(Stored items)
☆ ☆ ☆ ☆

Definition is_empty_dir (fs : filesystem) (p : path) : bool :=
  bool_decide (set_Forall (fun q => ¬ entry_of p q) (dirs fs))
  && bool_decide (map_Forall (fun q _ => ¬ entry_of p q) (files fs)).

(** The non-empty prefixes of [p], shortest first. *)
Definition prefixes (p : path) : list path :=
  map (fun k => take k p) (seq 1 (length p)).

(** [os.makedirs(p)]: creates [p] and every missing ancestor; the empty
    path names nothing, an existing leaf is an error, and so is an
    ancestor that is a file. *)
Definition os_makedirs (p : path) (fs : filesystem) : result filesystem :=
  if bool_decide (p = []) then Raise FileNotFoundError
  else if os_path_exists fs p then Raise FileExistsError
  else if existsb (fun q => bool_decide (is_Some (files fs !! q))) (prefixes p)
       then Raise OSError
       else Ok (FS (dirs fs ∪ list_to_set (prefixes p)) (files fs)).

(** [os.rmdir(p)]: only an existing, empty directory can be removed. *)
Definition os_rmdir (p : path) (fs : filesystem) : result filesystem :=
  if bool_decide (p ∈ dirs fs) then
    if is_empty_dir fs p then Ok (FS (dirs fs ∖ {[ p ]}) (files fs))
    else Raise OSError
  else Raise FileNotFoundError.

(** The pruning loop of [os.removedirs]: remove the ancestors, nearest
    first, until one of them cannot be removed (that error is swallowed). *)
Fixpoint prune (ancestors : list path) (fs : filesystem) : filesystem :=
  match ancestors with
  | [] => fs
  | a :: rest =>
      match os_rmdir a fs with
      | Ok fs' => prune rest fs'
      | Raise _ => fs
      end
  end.

(** [os.removedirs(p)]: [rmdir] of the leaf (its error propagates), then
    the pruning loop over the parents. *)
Definition os_removedirs (p : path) (fs : filesystem) : result filesystem :=
  fs' <-? os_rmdir p fs;
  Ok (prune (tail (reverse (prefixes p))) fs').

(** *** [np.memmap] *)

Inductive mmap_mode : Set := mode_r | mode_rplus | mode_wplus.

Definition writable (m : mmap_mode) : bool :=
  match m with mode_r => false | _ => true end.

(** [np.memmap(p, dtype=np.uint16, mode=m, shape=shp)].  Returns the new
    file system together with the outcome: ["w+"] creates or truncates the
    file, and a writable mode extends a file shorter than the requested
    shape with zero bytes.  The array maps the first [2 * numel shape]
    bytes. *)
Definition np_memmap (p : path) (m : mmap_mode) (shp : option (list nat))
    (fs : filesystem) : result ndarray * filesystem :=
  match m, shp with
  | mode_wplus, None => (Raise ValueError, fs)
  | _, _ =>
    let opened :=
      match m with
      | mode_wplus =>
          if bool_decide (dirname p ∈ dirs fs) && negb (bool_decide (p ∈ dirs fs))
          then Some (FS (dirs fs) (<[ p := [] ]> (files fs)), [])
          else None
      | _ => match files fs !! p with
             | Some c => Some (fs, c)
             | None => None
             end
      end in
    match opened with
    | None => (Raise FileNotFoundError, fs)
    | Some (fs1, c) =>
        let flen := length c in
        match (match shp with
               | Some s => Some s
               | None => if (flen mod 2 =? 0)%nat then Some [(flen / 2)%nat] else None
               end) with
        | None => (Raise ValueError, fs1)
        | Some s =>
            let bytes := (2 * numel s)%nat in
            let c' := if writable m && (flen <? bytes)%nat
                      then c ++ replicate (bytes - flen) x00 else c in
            let fs2 := if writable m && (flen <? bytes)%nat
                       then FS (dirs fs1) (<[ p := c' ]> (files fs1)) else fs1 in
            if (length c' =? 0)%nat then (Raise ValueError, fs2)
            else if (length c' <? bytes)%nat then (Raise ValueError, fs2)
            else (Ok (NdArray s (decode_u16 (take bytes c'))), fs2)
        end
    end
  end.

(** Replace the elements of [l] from position [off] on by [new]. *)
Definition splice {A} (l : list A) (off : nat) (new : list A) : list A :=
  take off l ++ new ++ drop (off + length new) l.
Lemma message_after_click_witness :
  State.error (store (AppWithKeys.click demoService Key.seo
                        (mkWorld State.initial []))) = Some titleMissing
  /\ State.error (store (AppWithKeys.click demoService Key.seo
                           (mkWorld (State.setError (fun _ => None)
                              (State.make (lit "Sapiens") (lit "9:16") 240 12
                                 (lit "gpt-5.2-pro") (lit "gemini-key") []
                                 [] None [] [] [] INITIAL_LOADING_STATES None))
                              []))) = Some openAIKeyMissing
  /\ State.error (store (AppWithKeys.click demoService Key.seo
                           (mkWorld afterFailure []))) = None
  /\ State.error (store (AppWithKeys.click flakyService Key.script
                           (mkWorld worked [])))
     = Some (failureMessage Key.script (ErrorObject (lit "503"))).
Proof.
  split; [|split; [|split]].
  - apply (proj1 (message_after_click demoService Key.seo
                    (mkWorld State.initial []))).
    reflexivity.
  - apply (proj1 (proj2 (message_after_click demoService Key.seo _)));
      reflexivity.
  - apply (proj1 (proj2 (proj2 (message_after_click demoService Key.seo
                                  (mkWorld afterFailure []))))).
    + reflexivity.
    + intros e. vm_compute. intuition discriminate.
  - apply (proj2 (proj2 (proj2 (message_after_click flakyService Key.script
                                  (mkWorld worked []))))).
    + reflexivity.
    + vm_compute. auto 10.
Defined.

(** ** Script generation over a stored outline, and without an outline *)



(** X7.  A script generation that finds no outline and whose outline
    request is rejected makes that one request and no other.  It ends with
    no outline, no script block (the earlier blocks are gone), the failure
    message of the rejection and its busy flag off. *)
Theorem script_without_outline svc w e :
  isEmpty (State.bookTitle (store w)) = false ->
  State.outline (store w) = [] ->
  replyOutline svc (calls (log w)) (outlineRequest (store w)) = inl e ->
  let w' := App.click svc Key.script w in
  calls (eventsSince w w') = [outlineRequest (store w)]
  /\ State.outline (store w') = []
  /\ State.scriptBlocks (store w') = []
  /\ State.error (store w') = Some (failureMessage Key.script e)
  /\ LoadingStates.get Key.script (State.loading (store w')) = false.
Proof.
  intros Htitle Hempty Hreply w'. subst w'.
  rewrite click_passes by assumption. cbn [App.body].
  rewrite (scriptBody_rejected svc (store w) (begin Key.script w) e Hempty)
    by (now rewrite calls_cleared, calls_begin).
  split.
  - rewrite (eventsSince_app w _
      [Wrote Cell.error (State.setError (fun _ => None) (store w));
       Wrote Cell.loading (store (begin Key.script w));
       Wrote Cell.scriptBlocks (store (cleared (begin Key.script w)));
       Called (outlineRequest (store w));
       ConsoleError Key.script e;
       Wrote Cell.error (store (caught Key.script e
         (logged (Called (outlineRequest (store w))) (cleared (begin Key.script w)))));
       Wrote Cell.loading (store (finish Key.script (caught Key.script e
         (logged (Called (outlineRequest (store w)))
            (cleared (begin Key.script w))))))]).
    + reflexivity.
    + cbn [finish caught logged wrote cleared begin log store].
      now rewrite <- !app_assoc.
  - cbn [finish caught logged wrote cleared begin store State.setLoading
         State.setError State.setScriptBlocks State.outline State.scriptBlocks
         State.error State.loading].
    repeat split; try reflexivity; assumption.
Qed.

Lemma script_without_outline_witness :
  let w := mkWorld titled [] in
  let w' := App.click
              {| replyOutline := fun _ _ => inl (Thrown (lit "offline"));
                 replySEO := replySEO demoService;
                 replyScriptBlock := replyScriptBlock demoService;
                 replyVideoPrompts := replyVideoPrompts demoService;
                 replyThumbIdeas := replyThumbIdeas demoService;
                 thumbsRejectFirst := thumbsRejectFirst demoService |}
              Key.script w in
  calls (eventsSince w w') = [outlineRequest titled]
  /\ State.outline (store w') = []
  /\ State.scriptBlocks (store w') = []
  /\ State.error (store w')
     = Some (failureMessage Key.script (Thrown (lit "offline")))
  /\ LoadingStates.get Key.script (State.loading (store w')) = false.
Proof.
  apply (script_without_outline _ (mkWorld titled []) (Thrown (lit "offline")));
    reflexivity.
Defined.

(* ================================================================= *)
(** * Further properties of the export *)

(** ** Numbers in decimal *)

Lemma fold_decimal_digitsOf fuel : forall n acc,
  0 <= n < 2 ^ Z.of_nat fuel ->
  fold_left (fun a c => 10 * a + (c - 48)) (digitsOf fuel n acc) 0
  = fold_left (fun a c => 10 * a + (c - 48)) acc n.
Proof.
  induction fuel as [|fuel IH]; intros n acc Hn.
  - cbn in Hn. assert (n = 0) by lia. subst n. reflexivity.
  - cbn [digitsOf]. destruct (n <? 10) eqn:E.
    + cbn [fold_left]. f_equal.
      apply Z.ltb_lt in E. rewrite Z.mod_small by lia. lia.
    + apply Z.ltb_ge in E. rewrite IH.
      * cbn [fold_left]. f_equal.
        pose proof (Z.div_mod n 10). lia.
      * rewrite Nat2Z.inj_succ, Z.pow_succ_r in Hn by lia.
        split; [apply Z.div_pos; lia|].
        apply Z.div_lt_upper_bound; lia.
Qed.

Lemma digitsOf_digits fuel : forall n acc,
  0 <= n -> forallb isDigit acc = true ->
  forallb isDigit (digitsOf fuel n acc) = true.
Proof.
  induction fuel as [|fuel IH]; intros n acc Hn Hacc; [exact Hacc|].
  cbn [digitsOf].
  assert (Hd : forallb isDigit ((48 + n mod 10) :: acc) = true).
  { cbn [forallb]. rewrite Hacc, andb_true_r.
    pose proof (Z.mod_pos_bound n 10). unfold isDigit, inRange. lia. }
  destruct (n <? 10); [exact Hd|].
  apply IH; [apply Z.div_pos; lia | exact Hd].
Qed.

Lemma fuel_enough n : 0 <= n -> 0 <= n < 2 ^ Z.of_nat (Z.to_nat (Z.log2 n + 1)).
Proof.
  intro Hn. pose proof (Z.log2_nonneg n).
  rewrite Z2Nat.id by lia. split; [assumption|].
  destruct (Z.eq_dec n 0) as [->|Hne]; [reflexivity|].
  replace (Z.log2 n + 1) with (Z.succ (Z.log2 n)) by lia.
  apply Z.log2_spec. lia.
Qed.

☆ ☆ ☆ ☆

# [Required action]
Only one stretch of the entries above is wanted: the lines from the one containing "(mkWorld worked [])))))." through the one containing "intros Htitle Hempty Hreply w'. subst w'.". Please reproduce it exactly.

# [Result for this exercise]
                                  (mkWorld worked []))))).
    + reflexivity.
    + vm_compute. auto 10.
Defined.

(** ** Script generation over a stored outline, and without an outline *)



(** X7.  A script generation that finds no outline and whose outline
    request is rejected makes that one request and no other.  It ends with
    no outline, no script block (the earlier blocks are gone), the failure
    message of the rejection and its busy flag off. *)
Theorem script_without_outline svc w e :
  isEmpty (State.bookTitle (store w)) = false ->
  State.outline (store w) = [] ->
  replyOutline svc (calls (log w)) (outlineRequest (store w)) = inl e ->
  let w' := App.click svc Key.script w in
  calls (eventsSince w w') = [outlineRequest (store w)]
  /\ State.outline (store w') = []
  /\ State.scriptBlocks (store w') = []
  /\ State.error (store w') = Some (failureMessage Key.script e)
  /\ LoadingStates.get Key.script (State.loading (store w')) = false.
Proof.
  intros Htitle Hempty Hreply w'. subst w'.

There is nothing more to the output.